TASK ITEM: Take each line of the records below that contains the string "whose" and copy it.

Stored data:
*** Block opens ***

(** ** More states named in the properties *)

(** The state after the countdown has run out. *)
Definition timedOut (state : GameState) : GameState :=
  {| status := gameOver;
     settings := settings state;
     currentProblem := currentProblem state;
     fallingAnswers := fallingAnswers state;
     bullets := bullets state;
     playerX := playerX state;
     score := score state;
     lives := lives state;
     level := level state;
     showingAnswer := showingAnswer state;
     timeRemaining := Qc_of_Z 0 |}.

(** The state with another time left. *)
Definition withTimeRemaining (t : Qc) (state : GameState) : GameState :=
  {| status := status state;
     settings := settings state;
     currentProblem := currentProblem state;
     fallingAnswers := fallingAnswers state;
     bullets := bullets state;
     playerX := playerX state;
     score := score state;
     lives := lives state;
     level := level state;
     showingAnswer := showingAnswer state;
     timeRemaining := t |}.

(** The state with other bullets. *)
Definition withBullets (bullets' : list Bullet.t) (state : GameState) : GameState :=
  {| status := status state;
     settings := settings state;
     currentProblem := currentProblem state;
     fallingAnswers := fallingAnswers state;
     bullets := bullets';
     playerX := playerX state;
     score := score state;
     lives := lives state;
     level := level state;
     showingAnswer := showingAnswer state;
     timeRemaining := timeRemaining state |}.

(** The state with other answers. *)
Definition withAnswers (answers : list FallingAnswer.t) (state : GameState) : GameState :=
  {| status := status state;
     settings := settings state;
     currentProblem := currentProblem state;
     fallingAnswers := answers;
     bullets := bullets state;
     playerX := playerX state;
     score := score state;
     lives := lives state;
     level := level state;
     showingAnswer := showingAnswer state;
     timeRemaining := timeRemaining state |}.

(** The bullet moved up by [n] times the bullet speed. *)
Definition raised (n : nat) (bullet : Bullet.t) : Bullet.t :=
  {| Bullet.id := Bullet.id bullet;
     Bullet.x := Bullet.x bullet;
     Bullet.y := (Bullet.y bullet - Qc_of_Z (Z.of_nat n) * BULLET_SPEED)%Qc;
     Bullet.speed := Bullet.speed bullet |}.

(** The number that the score key of the settings names, if it names one. *)
Definition scoreSlot (settings' : GameSettings) : option Z :=
  match practiceMode settings', specificNumber settings' with
  | specific_number, Some n => Some n
  | _, _ => None
  end.


(** Settings whose duration and practised number are not negative, as all
    settings from the menu are. *)
Definition nonNegative (settings' : GameSettings) : Prop :=
  0 ≤ practiceDuration settings'
  ∧ ∀ n : Z, scoreSlot settings' = Some n → 0 ≤ n.

(** A world whose store works and holds a best of 20 for [sampleSettings],
    the score of [lastLifeGame]. *)
Definition tieWorld : World :=
  with_storage
    {| getItem_throws := false; setItem_throws := false;
       item := Some (Encoded {[ getScoreKey sampleSettings :=
                 {| HighScore.score := 20;
                    HighScore.date := "2023-01-01T00:00:00.000Z" |} ]}) |}
    sampleWorld.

*** Block closes ***

EXPECTED OUTPUT:
(** Settings whose duration and practised number are not negative, as all
(** A world whose store works and holds a best of 20 for [sampleSettings],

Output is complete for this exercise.